Abstract
With advancements in high‐throughput generation of phenotypic data on mutant proteins, it has become important to individually characterize different proteins or their variants rapidly and with minimal sample consumption. We have made use of a nano differential scanning fluorimetric device, from NanoTemper technologies, to rapidly carry out isothermal chemical denaturation and measure folding/unfolding kinetics of proteins and compared these to corresponding data obtained from conventional spectrofluorimetry. We show that using sample volumes 10‐50‐fold lower than with conventional fluorimetric techniques, one can rapidly and accurately measure thermodynamic and kinetic stability, as well as folding/unfolding kinetics. This method also facilitates characterization of proteins that are difficult to express and purify.
Keywords: nano differential scanning fluorimeter, isothermal denaturation, thermodynamic stability, refolding unfolding kinetics
Introduction
A protein typically adopts a folded conformation to carry out biological function. Under physiological conditions, the folded state is usually more stable than its corresponding unfolded, inactive state.
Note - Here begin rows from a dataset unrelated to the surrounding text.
(* ===== verification/BmcCmp.v ===== *)
(** * Data set comparison (proto-standard/bmc.c)

    The comparisons of the best master clock algorithm, figures 27 and 28 of
    IEEE 1588.  Which records count as qualified depends on the state of the
    ports; here it is a parameter, [isq].

    The specification is an order on keys: lists of numbers compared
    lexicographically.  The comparison cascades of the code are shown to be
    this order, hence a total order, under the conditions the standard
    guarantees. *)

From S2P Require Import Prelude TimeArith Types.

(** ** Comparison functions *)

(** [memcmp], with the difference of the first bytes that differ. *)
Fixpoint memcmp (a b : list Z) : Z :=
  match a, b with
  | x :: a', y :: b' => if x =? y then memcmp a' b' else x - y
  | _, _ => 0
  end.

Definition bmc_idcmp (a b : ClockIdentity) : Z := memcmp a b.

Definition bmc_pidcmp (a b : PortIdentity) : Z :=
  let ret := bmc_idcmp (clockIdentity a) (clockIdentity b) in
  if negb (ret =? 0) then ret else portNumber a - portNumber b.

Section Cmp.
(** [is_qualified(ppi, .)] *)
Context (isq : pp_frgn_master -> bool).

(** [None]: both are qualified and the comparison goes on. *)
Definition are_qualified (a b : pp_frgn_master) : option Z :=
  if isq a && negb (isq b) then Some (-1)
  else if isq b && negb (isq a) then Some 1
  else if negb (isq a) && negb (isq b) then Some 0
  else None.

Definition bmc_gm_cmp (a b : pp_frgn_master) : Z :=
  match are_qualified a b with
  | Some ret => ret
  | None =>
      let qa := fm_grandmasterClockQuality a in
      let qb := fm_grandmasterClockQuality b in
      if negb (fm_grandmasterPriority1 a =? fm_grandmasterPriority1 b)
      then fm_grandmasterPriority1 a - fm_grandmasterPriority1 b
      else if negb (clockClass qa =? clockClass qb)
      then clockClass qa - clockClass qb
      else if negb (clockAccuracy qa =? clockAccuracy qb)
      then clockAccuracy qa - clockAccuracy qb
      else if negb (offsetScaledLogVariance qa =? offsetScaledLogVariance qb)
      then offsetScaledLogVariance qa - offsetScaledLogVariance qb
      else if negb (fm_grandmasterPriority2 a =? fm_grandmasterPriority2 b)
      then fm_grandmasterPriority2 a - fm_grandmasterPriority2 b
      else bmc_idcmp (fm_grandmasterIdentity a) (fm_grandmasterIdentity b)
  end.

Definition bmc_topology_cmp (a b : pp_frgn_master) : Z :=
  match are_qualified a b with
  | Some ret => ret
  | None =>
      let diff := fm_stepsRemoved a - fm_stepsRemoved b in
      if (1 <? diff) || (diff <? -1) then diff
      else if 0 <? diff then
        if bmc_pidcmp (fm_sourcePortIdentity a) (fm_receivePortIdentity a) =? 0 then 0 else 1
      else if diff <? 0 then
        if bmc_pidcmp (fm_sourcePortIdentity b) (fm_receivePortIdentity b) =? 0 then 0 else -1
      else
        let diff := bmc_pidcmp (fm_sourcePortIdentity a) (fm_sourcePortIdentity b) in
        if negb (diff =? 0) then diff
        else bmc_pidcmp (fm_receivePortIdentity a) (fm_receivePortIdentity b)
  end.

Definition bmc_dataset_cmp (a b : pp_frgn_master) : Z :=
  if bmc_idcmp (fm_grandmasterIdentity a) (fm_grandmasterIdentity b) =? 0
  then bmc_topology_cmp a b
  else bmc_gm_cmp a b.

End Cmp.

(** ** Lexicographic order *)

Lemma memcmp_refl a : memcmp a a = 0.
Proof. induction a as [|x a IH]; cbn; [done|]. by rewrite Z.eqb_refl. Qed.

Lemma memcmp_antisym a b : memcmp b a = - memcmp a b.
Proof.
  revert b. induction a as [|x a IH]; intros [|y b]; cbn; try done.
  rewrite Z.eqb_sym. destruct (Z.eqb_spec x y); [done|lia].
Qed.

Lemma memcmp_eq a b : length a = length b -> memcmp a b = 0 -> a = b.
Proof.
  revert b. induction a as [|x a IH]; intros [|y b]; cbn; try done. intros Hl.
  destruct (Z.eqb_spec x y) as [->|]; [|lia]. intros Hm. f_equal. apply IH; [lia|done].
Qed.

Lemma memcmp_eq_iff a b : length a = length b -> memcmp a b = 0 <-> a = b.
Proof. split; [by apply memcmp_eq|intros ->; apply memcmp_refl]. Qed.

Lemma memcmp_le_trans a b c : length a = length b -> length b = length c ->
  memcmp a b <= 0 -> memcmp b c <= 0 -> memcmp a c <= 0.
Proof.
  revert b c. induction a as [|x a IH]; intros [|y b] [|z c]; cbn; try done. intros Hl1 Hl2.
  destruct (Z.eqb_spec x y) as [->|], (Z.eqb_spec y z) as [->|]; try lia.
  - apply IH; lia.
  - rewrite (proj2 (Z.eqb_neq _ _)) by lia. lia.
  - destruct (Z.eqb_spec x z); lia.
Qed.

Lemma memcmp_app a1 a2 b1 b2 : length a1 = length b1 ->
  memcmp (a1 ++ a2) (b1 ++ b2) = if memcmp a1 b1 =? 0 then memcmp a2 b2 else memcmp a1 b1.
Proof.
  revert b1. induction a1 as [|x a IH]; intros [|y b]; cbn; try done. intros Hl.
  destruct (Z.eqb_spec x y) as [->|]; [apply IH; lia|].
  destruct (Z.eqb_spec (x - y) 0); [lia|done].
Qed.

(** ** Keys *)

Definition pid_key (p : PortIdentity) : list Z := clockIdentity p ++ [portNumber p].

Definition gm_key (a : pp_frgn_master) : list Z :=
  let q := fm_grandmasterClockQuality a in
  [fm_grandmasterPriority1 a; clockClass q; clockAccuracy q; offsetScaledLogVariance q;
   fm_grandmasterPriority2 a] ++ fm_grandmasterIdentity a.

Definition topo_key (a : pp_frgn_master) : list Z :=
  fm_stepsRemoved a :: pid_key (fm_sourcePortIdentity a) ++ pid_key (fm_receivePortIdentity a).

(** Records with identities of eight bytes. *)
Definition wf_pid (p : PortIdentity) : Prop := length (clockIdentity p) = 8%nat.
Definition wf_frgn (a : pp_frgn_master) : Prop :=
  wf_pid (fm_sourcePortIdentity a) /\ wf_pid (fm_receivePortIdentity a) /\
  length (fm_grandmasterIdentity a) = 8%nat.

Lemma pidcmp_key a b : wf_pid a -> wf_pid b -> bmc_pidcmp a b = memcmp (pid_key a) (pid_key b).
Proof.
  intros Ha Hb. unfold bmc_pidcmp, bmc_idcmp, pid_key. rewrite memcmp_app by (by rewrite Ha).
  destruct (Z.eqb_spec (memcmp (clockIdentity a) (clockIdentity b)) 0); cbn [negb]; [|done].
  cbn. destruct (Z.eqb_spec (portNumber a) (portNumber b)); lia.
Qed.

Lemma pidcmp_eq a b : wf_pid a -> wf_pid b -> bmc_pidcmp a b = 0 <-> a = b.
Proof.
  intros Ha Hb. rewrite pidcmp_key by done. unfold pid_key.
  rewrite memcmp_eq_iff by (rewrite !length_app; cbn; by rewrite Ha, Hb).
  split; [|by intros ->]. intros He. apply app_inj_tail in He as [? ?]. destruct a, b; cbn in *; by subst.
Qed.

Lemma pidcmp_antisym a b : wf_pid a -> wf_pid b -> bmc_pidcmp b a = - bmc_pidcmp a b.
Proof. intros. rewrite !pidcmp_key by done. apply memcmp_antisym. Qed.

Section Order.
Context (isq : pp_frgn_master -> bool).

Lemma are_qualified_both a b : isq a = true -> isq b = true -> are_qualified isq a b = None.
Proof. intros Ha Hb. unfold are_qualified. by rewrite Ha, Hb. Qed.

(** The grandmaster comparison is the order of [gm_key]. *)
Lemma gm_cmp_key a b : isq a = true -> isq b = true ->
  bmc_gm_cmp isq a b = memcmp (gm_key a) (gm_key b).
Proof.
  intros Ha Hb. unfold bmc_gm_cmp. rewrite are_qualified_both by done. unfold gm_key. cbn [app memcmp].
  repeat match goal with |- context [if negb ?b then _ else _] => destruct b; cbn [negb]; [|done] end.
  done.
Qed.

(** A record received from the receiving port itself is an error of the
    topology comparison. *)
Definition not_self (a : pp_frgn_master) : Prop :=
  fm_sourcePortIdentity a <> fm_receivePortIdentity a.

(** The topology comparison has the sign of the order of [topo_key]. *)
Lemma topology_cmp_key a b : isq a = true -> isq b = true -> wf_frgn a -> wf_frgn b ->
  not_self a -> not_self b ->
  Z.sgn (bmc_topology_cmp isq a b) = Z.sgn (memcmp (topo_key a) (topo_key b)).
Proof.
  intros Ha Hb (Wa1 & Wa2 & _) (Wb1 & Wb2 & _) Na Nb. unfold bmc_topology_cmp.
  rewrite are_qualified_both by done. unfold topo_key. cbn [memcmp].
  set (diff := fm_stepsRemoved a - fm_stepsRemoved b).
  assert (bmc_pidcmp (fm_sourcePortIdentity a) (fm_receivePortIdentity a) <> 0) as Ea
    by (by rewrite pidcmp_eq).
  assert (bmc_pidcmp (fm_sourcePortIdentity b) (fm_receivePortIdentity b) <> 0) as Eb
    by (by rewrite pidcmp_eq).
  rewrite (proj2 (Z.eqb_neq _ 0) Ea), (proj2 (Z.eqb_neq _ 0) Eb).
  destruct (Z.eqb_spec (fm_stepsRemoved a) (fm_stepsRemoved b)) as [He|He].
  - assert (diff = 0) as -> by lia. cbn -[bmc_pidcmp memcmp].
    rewrite memcmp_app by (unfold pid_key; rewrite !length_app, Wa1, Wb1; done).
    rewrite <- !pidcmp_key by done. by destruct (_ =? 0).
  - repeat case_match; lia.
Qed.

End Order.

(** ** The order of the data sets *)

Definition ds_key (a : pp_frgn_master) : list Z := gm_key a ++ topo_key a.

(** What the standard guarantees of records compared with each other: they
    are well formed, no port received its own Announce, and all Announces of
    one grandmaster agree on its attributes. *)
Definition comparable (a b : pp_frgn_master) : Prop :=
  wf_frgn a /\ wf_frgn b /\ not_self a /\ not_self b /\
  (fm_grandmasterIdentity a = fm_grandmasterIdentity b -> gm_key a = gm_key b).

Lemma comparable_sym a b : comparable a b -> comparable b a.
Proof. intros (? & ? & ? & ? & Hg). unfold comparable. split_and!; auto. intros. symmetry. auto. Qed.

Lemma length_gm_key a : wf_frgn a -> length (gm_key a) = 13%nat.
Proof. intros (_ & _ & Hl). unfold gm_key. rewrite length_app, Hl. done. Qed.
Lemma length_ds_key a : wf_frgn a -> length (ds_key a) = 32%nat.
Proof.
  intros Hw. unfold ds_key, topo_key, pid_key. cbn [length].
  rewrite length_app, length_gm_key by done. destruct Hw as (H1 & H2 & _).
  cbn [length]. rewrite !length_app, H1, H2. done.
Qed.

Section DsOrder.
Context (isq : pp_frgn_master -> bool).

Lemma dataset_cmp_key a b : isq a = true -> isq b = true -> comparable a b ->
  Z.sgn (bmc_dataset_cmp isq a b) = Z.sgn (memcmp (ds_key a) (ds_key b)).
Proof.
  intros Qa Qb (Wa & Wb & Na & Nb & Hg). unfold bmc_dataset_cmp, ds_key.
  rewrite memcmp_app by (by rewrite !length_gm_key).
  pose proof Wa as (_ & _ & La). pose proof Wb as (_ & _ & Lb).
  unfold bmc_idcmp. destruct (Z.eqb_spec (memcmp (fm_grandmasterIdentity a) (fm_grandmasterIdentity b)) 0) as [He|He].
  - apply memcmp_eq in He; [|congruence]. rewrite (Hg He), memcmp_refl. cbn [Z.eqb].
    by apply topology_cmp_key.
  - rewrite gm_cmp_key by done.
    destruct (Z.eqb_spec (memcmp (gm_key a) (gm_key b)) 0) as [Hk|]; [|done].
    apply memcmp_eq in Hk; [|by rewrite !length_gm_key]. exfalso. apply He.
    unfold gm_key in Hk. apply app_inj_1 in Hk as [_ ->]; [|done]. apply memcmp_refl.
Qed.

(** Without qualification the records are not compared further. *)
Lemma dataset_cmp_unqualified a b : isq a && isq b = false ->
  bmc_dataset_cmp isq a b = (if isq a then -1 else if isq b then 1 else 0).
Proof.
  intros Hq. unfold bmc_dataset_cmp, bmc_topology_cmp, bmc_gm_cmp, are_qualified.
  by destruct (isq a), (isq b), (bmc_idcmp _ _ =? 0).
Qed.

Lemma dataset_cmp_le a b : comparable a b ->
  bmc_dataset_cmp isq a b <= 0 <->
  isq b = false \/ (isq a = true /\ memcmp (ds_key a) (ds_key b) <= 0).
Proof.
  intros Hc. destruct (isq a && isq b) eqn:Hq.
  - apply andb_true_iff in Hq as [Qa Qb]. pose proof (dataset_cmp_key a b Qa Qb Hc).
    rewrite Qb. split; intros; [right; split; [done|]|]; destruct_or?; try done; lia.
  - rewrite dataset_cmp_unqualified by done.
    destruct (isq a), (isq b); try done; split; intros; destruct_or?; destruct_and?; try done; try lia; auto.
Qed.

Lemma dataset_cmp_antisym a b : comparable a b ->
  Z.sgn (bmc_dataset_cmp isq b a) = - Z.sgn (bmc_dataset_cmp isq a b).
Proof.
  intros Hc. destruct (isq a && isq b) eqn:Hq.
  - apply andb_true_iff in Hq as [Qa Qb]. rewrite !dataset_cmp_key by auto using comparable_sym.
    rewrite memcmp_antisym. apply Z.sgn_opp.
  - rewrite !dataset_cmp_unqualified by (done || by rewrite andb_comm). by destruct (isq a), (isq b).
Qed.

Lemma dataset_cmp_trans a b c : comparable a b -> comparable b c -> comparable a c ->
  bmc_dataset_cmp isq a b <= 0 -> bmc_dataset_cmp isq b c <= 0 -> bmc_dataset_cmp isq a c <= 0.
Proof.
  intros Hab Hbc Hac. rewrite !dataset_cmp_le by done. destruct Hab as (Wa & Wb & _), Hbc as (_ & Wc & _).
  intros [Qb|[Qa Hab]] [Qc|[Qb' Hbc]]; auto; [congruence|]. right. split; [done|].
  eapply memcmp_le_trans; [..|exact Hab|exact Hbc]; by rewrite !length_ds_key.
Qed.

Lemma dataset_cmp_refl_le a : wf_frgn a -> not_self a -> bmc_dataset_cmp isq a a <= 0.
Proof.
  intros. apply dataset_cmp_le; [unfold comparable; split_and!; done|]. rewrite memcmp_refl. destruct (isq a); auto with lia.
Qed.

End DsOrder.

(** C7. The data set comparison is a total order on records that are pairwise [comparable]: their
    identities have eight bytes, none was received by the very port it is from, and Announces of
    one grandmaster agree on its attributes (for records that do not agree, the comparison can be
    circular, [dataset_cmp_cycle]). Swapping the arguments flips the sign; it is transitive; a
    qualified record beats an unqualified one; and two qualified records tie only if their ranking
    attributes and port identities are all equal. *)
Theorem dataset_cmp_order (isq : pp_frgn_master -> bool) (a b c : pp_frgn_master) :
  comparable a b -> comparable b c -> comparable a c ->
  let cmp := bmc_dataset_cmp isq in
  Z.sgn (cmp b a) = - Z.sgn (cmp a b) /\
  (cmp a b <= 0 -> cmp b c <= 0 -> cmp a c <= 0) /\
  (isq a = true -> isq b = false -> cmp a b < 0) /\
  (isq a = true -> isq b = true -> cmp a b = 0 -> ds_key a = ds_key b).
Proof.
  intros Hab Hbc Hac cmp. unfold cmp. repeat split.
  - by apply dataset_cmp_antisym.
  - by apply dataset_cmp_trans.
  - intros Qa Qb. rewrite dataset_cmp_unqualified by (by rewrite Qa, Qb). rewrite Qa. lia.
  - intros Qa Qb Hz. pose proof (dataset_cmp_key isq a b Qa Qb Hab) as Hk. rewrite Hz in Hk.
    destruct Hab as (Wa & Wb & _). apply memcmp_eq; [by rewrite !length_ds_key|]. lia.
Qed.

Definition demo_frgn (k prio : Z) : pp_frgn_master :=
  empty_frgn <| fm_qualified := 1 |> <| fm_sourcePortIdentity := mk_pid [k; 0; 0; 0; 0; 0; 0; 1] 1 |>
    <| fm_grandmasterIdentity := [k; 0; 0; 0; 0; 0; 0; 1] |> <| fm_grandmasterPriority1 := prio |>.

Lemma dataset_cmp_order_witness :
  bmc_dataset_cmp (fun f => truth (fm_qualified f)) (demo_frgn 3 1) (demo_frgn 1 7) <= 0.
Proof.
  apply (dataset_cmp_order (fun f => truth (fm_qualified f)) (demo_frgn 3 1) (demo_frgn 2 5) (demo_frgn 1 7));
    try (unfold comparable; split_and!; vm_compute; intuition congruence); vm_compute; congruence.
Defined.

(** Without agreement on the grandmaster the comparison can be circular:
    two Announces of one grandmaster that differ in its priority. *)
Example dataset_cmp_cycle :
  let isq f := truth (fm_qualified f) in
  let a := demo_frgn 1 3 in
  let b := demo_frgn 2 5 in
  let c := (demo_frgn 1 7) <| fm_sourcePortIdentity := mk_pid [0; 0; 0; 0; 0; 0; 0; 2] 1 |> in
  bmc_dataset_cmp isq a b < 0 /\ bmc_dataset_cmp isq b c < 0 /\ bmc_dataset_cmp isq c a < 0.
Proof. by vm_compute. Qed.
Protein stability is either thermodynamically or kinetically controlled.1, 2, 3, 4 Widely used techniques for deciphering thermodynamic and kinetic stability of proteins involve measurements of intrinsic fluorescence either at equilibrium or as a function of time.5, 6, 7, 8 Such measurements are sample and labor intensive. This is a significant limitation for unstable proteins with low purification yields. Here we describe the use of a nano differential scanning fluorimeter (nanoDSF) instrument, the Prometheus NT.48 from NanoTemper technologies to overcome these limitations.
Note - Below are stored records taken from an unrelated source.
(* ===== verification/Bmc.v ===== *)
(** * Best master clock algorithm (proto-standard/bmc.c)

    The foreign master table of each port, the choice of Erbest and Ebest, and
    the state decision.  The comparisons are in BmcCmp.v. *)

From S2P Require Import Prelude TimeArith Types World Timeout Hooks Bytes Msg BmcCmp ClockQuality.

Definition FFB_LI61 : Z := 0x01.
Definition FFB_LI59 : Z := 0x02.
Definition FFB_UTCV : Z := 0x04.
Definition FFB_PTP : Z := 0x08.
Definition FFB_TTRA : Z := 0x10.
Definition FFB_FTRA : Z := 0x20.

(** [(frgn_master->flagField[1] & bit) != 0] *)
Definition flag1 (f : pp_frgn_master) (bit : Z) : Z :=
  of_bool (negb (Z.land (nth 1 (fm_flagField f) 0) bit =? 0)).

Section Bmc.
Context `{Config, Platform} {HK : Hooks}.

(** ** Data set updates *)

Definition bmc_m1 (i : nat) : M unit :=
  setCUR (fun c => c <| cur_stepsRemoved := 0 |> <| cur_offsetFromMaster := 0 |>
                     <| cur_meanDelay := 0 |>);;
  setSRV i (fun s => s <| meanDelay := clear_time |> <| offsetFromMaster := clear_time |>);;
  def ← DSDEF;
  setPAR (fun _ => zero_parentDS
    <| par_parentPortIdentity := mk_pid (def_clockIdentity def) 0 |>
    <| par_grandmasterIdentity := def_clockIdentity def |>
    <| par_grandmasterClockQuality := def_clockQuality def |>
    <| par_grandmasterPriority1 := def_priority1 def |>
    <| par_grandmasterPriority2 := def_priority2 def |>);;
  prop ← DSPRO;
  (if truth (ptpTimescale prop) then
     r ← op (t_get_utc_offset i);
     let offset := match r with Some (o, _, _) => o | None => PP_DEFAULT_UTC_OFFSET end in
     when (negb (currentUtcOffset prop =? offset))
       (setPRO (fun p => p <| currentUtcOffset := i16 offset |>);;
        op_ (t_set i None));;
     setPRO (fun p =>
       match r with
       | None => p <| currentUtcOffsetValid := 0 |> <| leap59 := 0 |> <| leap61 := 0 |>
       | Some (_, l59, l61) =>
           p <| currentUtcOffsetValid := 1 |> <| leap59 := of_bool (truth l59) |>
             <| leap61 := of_bool (truth l61) |>
       end)
   else
     setPRO (fun p => p <| currentUtcOffset := PP_DEFAULT_UTC_OFFSET |>
       <| currentUtcOffsetValid := 0 |> <| leap59 := 0 |> <| leap61 := 0 |>));;
  o ← OPTS;
  setPRO (fun p => p <| timeTraceable := opt_timeTraceable o |>
    <| frequencyTraceable := opt_frequencyTraceable o |>
    <| timeSource := u8 (opt_timeSource o) |>).

Definition bmc_m2 (i : nat) : M unit :=
  bmc_m1 i;;
  o ← OPTS;
  when (0 <? opt_gmDelayToGenPpsSec o)
    (dis ← pp_gtimeout_is_disabled PP_TO_GM_BY_BMCA;
     if dis : bool then pp_gtimeout_set PP_TO_GM_BY_BMCA (opt_gmDelayToGenPpsSec o * 1000)
     else
       expired ← pp_gtimeout PP_TO_GM_BY_BMCA;
       when expired
         (pp_gtimeout_disable PP_TO_GM_BY_BMCA;;
          op_ (t_enable_timing_output true))).

Definition bmc_m3 (i : nat) : M unit :=
  o ← OPTS;
  when (0 <? opt_gmDelayToGenPpsSec o) (pp_gtimeout_disable PP_TO_GM_BY_BMCA).

(** The leap flags and the UTC offset of the received Announce. *)
Definition take_leaps (f : pp_frgn_master) (p : timePropertiesDS_t) : timePropertiesDS_t :=
  p <| leap59 := flag1 f FFB_LI59 |> <| leap61 := flag1 f FFB_LI61 |>.
Definition take_flags (f : pp_frgn_master) (p : timePropertiesDS_t) : timePropertiesDS_t :=
  (take_leaps f p) <| currentUtcOffset := fm_currentUtcOffset f |>.

(** The second half of the day. *)
Definition s1_before_midnight (i : nat) (f : pp_frgn_master) (hours minutes seconds : Z) : M unit :=
  port ← DSPOR i;
  if (hours =? 23) && (minutes =? 59) &&
     (60 - 2 * Z.shiftl 1 (logAnnounceInterval port) <=? seconds)
  then _ ← op (t_get_utc_offset i); mret tt
  else
    r ← op (t_get_utc_offset i);
    match r with
    | None => setPRO (take_flags f)
    | Some (offset, l59, l61) =>
        when (negb (Bool.eqb (truth l59) (truth (flag1 f FFB_LI59))) ||
              negb (Bool.eqb (truth l61) (truth (flag1 f FFB_LI61))) ||
              negb (offset =? fm_currentUtcOffset f))
          (setPRO (take_flags f);;
           prop ← DSPRO;
           op_ (t_set_utc_offset i (currentUtcOffset prop)
                  (of_bool (truth (leap59 prop))) (of_bool (truth (leap61 prop)))))
    end.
nanoDSF is an advanced differential scanning fluorimetry technology that detects small changes in the fluorescence of tryptophan upon folding or unfolding as a function of temperature or other solution conditions. The fluorescence of tryptophan in a protein is strongly dependent on its surroundings.9 By following changes in fluorescence, chemical and thermal stability10, 11 can be assessed in a truly label‐free fashion.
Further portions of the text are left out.